Officially, the band were there to film a video for Shot In The Dark, but Young had other ideas. He suggested setting up for a full rehearsal, just to see if it could be done.
“He was throwin’ us a lifeline,” says Johnson in his distinctive Geordie brogue.
“The band said, ‘Should we start off quietly?’ and I said, ‘No Angus. I want full battlefield conditions… How’s about Back In Black?’ Just about the toughest thing you can sing. And we did it, and then we did Shook To Thrill, and we never stopped for 15 days.
“And, oh boy, the smiles on everybody’s faces. We knew it was cookin’. It really was cookin’ and we were just so happy. Happier than anyone deserves to be.
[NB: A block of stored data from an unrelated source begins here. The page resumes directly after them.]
(** * Clerk user migration script: a shallow embedding of [index.ts]

    The repository holds two scripts: the migration utility (startup
    configuration, [processUserToClerk], [main]) and the cleanup utility
    (its own startup guard and [main]).  Both are embedded below as pure
    functions that thread an explicit world: the identity provider is a
    state machine answering each call, sleeping and file appends are
    recorded in a trace of events.

    Conventions.
    - [process.env] is a finite map from names to strings (the state after
      dotenv's [config()] has run).
    - A JavaScript number produced by [parseInt] is [NaN] or an integer.
      Integers are exact here; the rounding of doubles above 2^53 is outside
      the model.
    - JSON numbers in the input files are integers.
    - Console and spinner output is not part of the world. *)

From Stdlib Require Import ZArith Ascii String List Bool Lia DecimalString DecimalPos.
From stdpp Require Import gmap strings list fin_maps.

Local Open Scope string_scope.
Local Open Scope list_scope.
Local Open Scope Z_scope.

(** ** JavaScript numbers and [parseInt] *)

Inductive JSNum : Type :=
| NaN
| Int (z : Z).

Definition ascii_in (c : ascii) (lo hi : ascii) : bool :=
  (nat_of_ascii lo <=? nat_of_ascii c)%nat && (nat_of_ascii c <=? nat_of_ascii hi)%nat.

(** Value of [c] as a digit of radix [R] (10 or 16), if it is one. *)
Definition digit_val (R : Z) (c : ascii) : option Z :=
  let n := Z.of_nat (nat_of_ascii c) in
  let d :=
    if ascii_in c "0" "9" then Some (n - 48)
    else if ascii_in c "a" "z" then Some (n - 97 + 10)
    else if ascii_in c "A" "Z" then Some (n - 65 + 10)
    else None in
  match d with
  | Some v => if v <? R then Some v else None
  | None => None
  end.
Lemma highest_first_iff (a b : GroupedWinner) :
  highest_first a b = true <-> gw_totalWon b <= gw_totalWon a.
Proof.
  unfold highest_first. rewrite Qle_bool_iff. split; intro H.
  - apply Qle_minus_iff in H. apply Qle_minus_iff.
    setoid_replace (gw_totalWon a + - gw_totalWon b)
      with (0 + - (gw_totalWon b - gw_totalWon a)) by ring. exact H.
  - apply Qle_minus_iff. apply Qle_minus_iff in H.
    setoid_replace (0 + - (gw_totalWon b - gw_totalWon a))
      with (gw_totalWon a + - gw_totalWon b) by ring. exact H.
Qed.

(** X18.  The groups of the report are listed by decreasing [totalWon]:
    no group is listed above a group that won more. *)
Theorem groups_by_decreasing_total (ws : list WinningBetDetail) :
  StronglySorted (fun a b => gw_totalWon b <= gw_totalWon a)
                 (groupedWinners ws).
Proof.
  unfold groupedWinners.
  eapply StronglySorted_weaken; [|apply sort_by_sorted].
  - intros a b H. now apply highest_first_iff.
  - intros a b. rewrite !highest_first_iff.
    destruct (Qlt_le_dec (gw_totalWon a) (gw_totalWon b)) as [H|H].
    + right. now apply Qlt_le_weak.
    + now left.
  - intros a b c. rewrite !highest_first_iff. intros H1 H2.
    eapply Qle_trans; eassumption.
Qed.
End GroupOrder.

(** ** WinnersReport with sortable columns *)

Section SortableTable.
Import WinnersReport WinnersTable.

Lemma string_leb_iff (a b : string) :
  String.leb a b = true <-> a = b \/ OrderedTypeEx.String_as_OT.lt a b.
Proof.
  unfold String.leb.
  destruct (String.compare a b) eqn:E.
  - apply String.compare_eq_iff in E. tauto.
  - apply OrderedTypeEx.String_as_OT.cmp_lt in E. tauto.
  - split; [discriminate|]. intros [->|H].
    + assert (Hr : String.compare b b = Eq)
        by (apply OrderedTypeEx.String_as_OT.cmp_eq; reflexivity).
      congruence.
    + apply OrderedTypeEx.String_as_OT.cmp_lt in H.
      unfold OrderedTypeEx.String_as_OT.cmp in H. congruence.
Qed.

Lemma string_leb_trans (a b c : string) :
  String.leb a b = true -> String.leb b c = true -> String.leb a c = true.
Proof.
  rewrite !string_leb_iff. intros [->|H1] [->|H2]; auto.
  right. eapply OrderedTypeEx.String_as_OT.lt_trans; eassumption.
Qed.

Lemma string_ltb_false (a b : string) :
  String.ltb b a = false <-> String.leb a b = true.
Proof.
  unfold String.ltb, String.leb. rewrite (String.compare_antisym a b).
  destruct (String.compare b a); simpl; split; congruence.
Qed.

Lemma verdict_le (d : Direction) (lt gt : bool) :
  (lt = true -> gt = false) ->
  verdict d lt gt <= 0
  <-> match d with Asc => gt = false | Desc => lt = false end.
Proof.
  intro Hasym. unfold verdict.
  destruct d, lt, gt; try (specialize (Hasym eq_refl)); try discriminate;
    split; intro; try reflexivity; try lia; try discriminate.
Qed.

Lemma string_ltb_asym (a b : string) :
  String.ltb a b = true -> String.ltb b a = false.
Proof.
  unfold String.ltb. rewrite (String.compare_antisym a b).
  destruct (String.compare b a); simpl; congruence.
Qed.

Lemma Qltb_false (a b : Q) : Qltb b a = false <-> (a <= b)%Q.
Proof.
  unfold Qltb. rewrite negb_false_iff. apply Qle_bool_iff.
Qed.

Lemma Qltb_asym (a b : Q) : Qltb a b = true -> Qltb b a = false.
Proof.
  unfold Qltb. rewrite negb_true_iff, negb_false_iff. intro H.
  apply Qle_bool_iff. apply Qlt_le_weak, Qnot_le_lt.
  intro Hle. apply Qle_bool_iff in Hle. congruence.
Qed.

Lemma compareWinners_le (s : Sort) (a b : WinningBetDetail) :
  (compareWinners s a b <=? 0) = true <-> listedBefore s a b.
Proof.
  unfold compareWinners, listedBefore, keyLe.
  rewrite Z.leb_le.
  destruct (sort_key s); cbv zeta.
  - rewrite verdict_le by apply string_ltb_asym.
    destruct (sort_direction s); apply string_ltb_false.
  - rewrite verdict_le by apply Qltb_asym.
    destruct (sort_direction s); apply Qltb_false.
  - rewrite verdict_le by (rewrite Z.ltb_lt, Z.ltb_ge; lia).
    destruct (sort_direction s); rewrite Z.ltb_ge; reflexivity.
Qed.

Lemma keyLe_total (k : SortKey) (a b : WinningBetDetail) :
  keyLe k a b \/ keyLe k b a.
Proof.
  destruct k; simpl.
  - apply String.leb_total.
  - destruct (Qlt_le_dec (wd_prizeWon a) (wd_prizeWon b)) as [H|H];
      [left; now apply Qlt_le_weak|now right].
  - lia.
Qed.

Lemma keyLe_trans (k : SortKey) (a b c : WinningBetDetail) :
  keyLe k a b -> keyLe k b c -> keyLe k a c.
Proof.
  destruct k; simpl.
  - apply string_leb_trans.
  - apply Qle_trans.
  - lia.
Qed.

(** X19.  The sorted table holds the winners, each once, arranged by the
    chosen column: ascending, no row is above a row with a smaller value;
    descending, no row is above a row with a larger value.  Usernames
    are compared as strings, stakes and prizes as numbers. *)
Theorem sorted_winners_ordered (s : Sort) (ws : list WinningBetDetail) :
  Permutation ws (sortedWinners s ws)
  /\ StronglySorted (listedBefore s) (sortedWinners s ws).
Proof.
  split; [apply sort_by_perm|].
  unfold sortedWinners.
  eapply StronglySorted_weaken; [|apply sort_by_sorted].
  - intros a b H. now apply compareWinners_le.
  - intros a b. rewrite !compareWinners_le. unfold listedBefore.
    destruct (sort_direction s); apply keyLe_total.
  - intros a b c. rewrite !compareWinners_le. unfold listedBefore.
    destruct (sort_direction s); intros H1 H2;
      eapply keyLe_trans; eassumption.
Qed.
“For me, it was just a big, big day when I heard that. I could hear everything and I just went, ‘Oh my God.’ It was a miracle.”
A few days later fate, in the shape of coronavirus, intervened. Any dreams of going on tour were immediately shelved; and the band are still unsure if they’ll make it back on the road.
“I dream of it, to be quite honest with you,” says Johnson. “That feeling of when somebody says, ‘You’re on’. I can only imagine what that will be like.”
“I hope I can stay fit and healthy. I hope the people, the audiences, can get back together again and feel safe, and just let it all out.
“Because once that thing [Covid] is gone, the enthusiasm is going to be fantastic. And I want to be there when it happens.”
Power Up is out on Friday.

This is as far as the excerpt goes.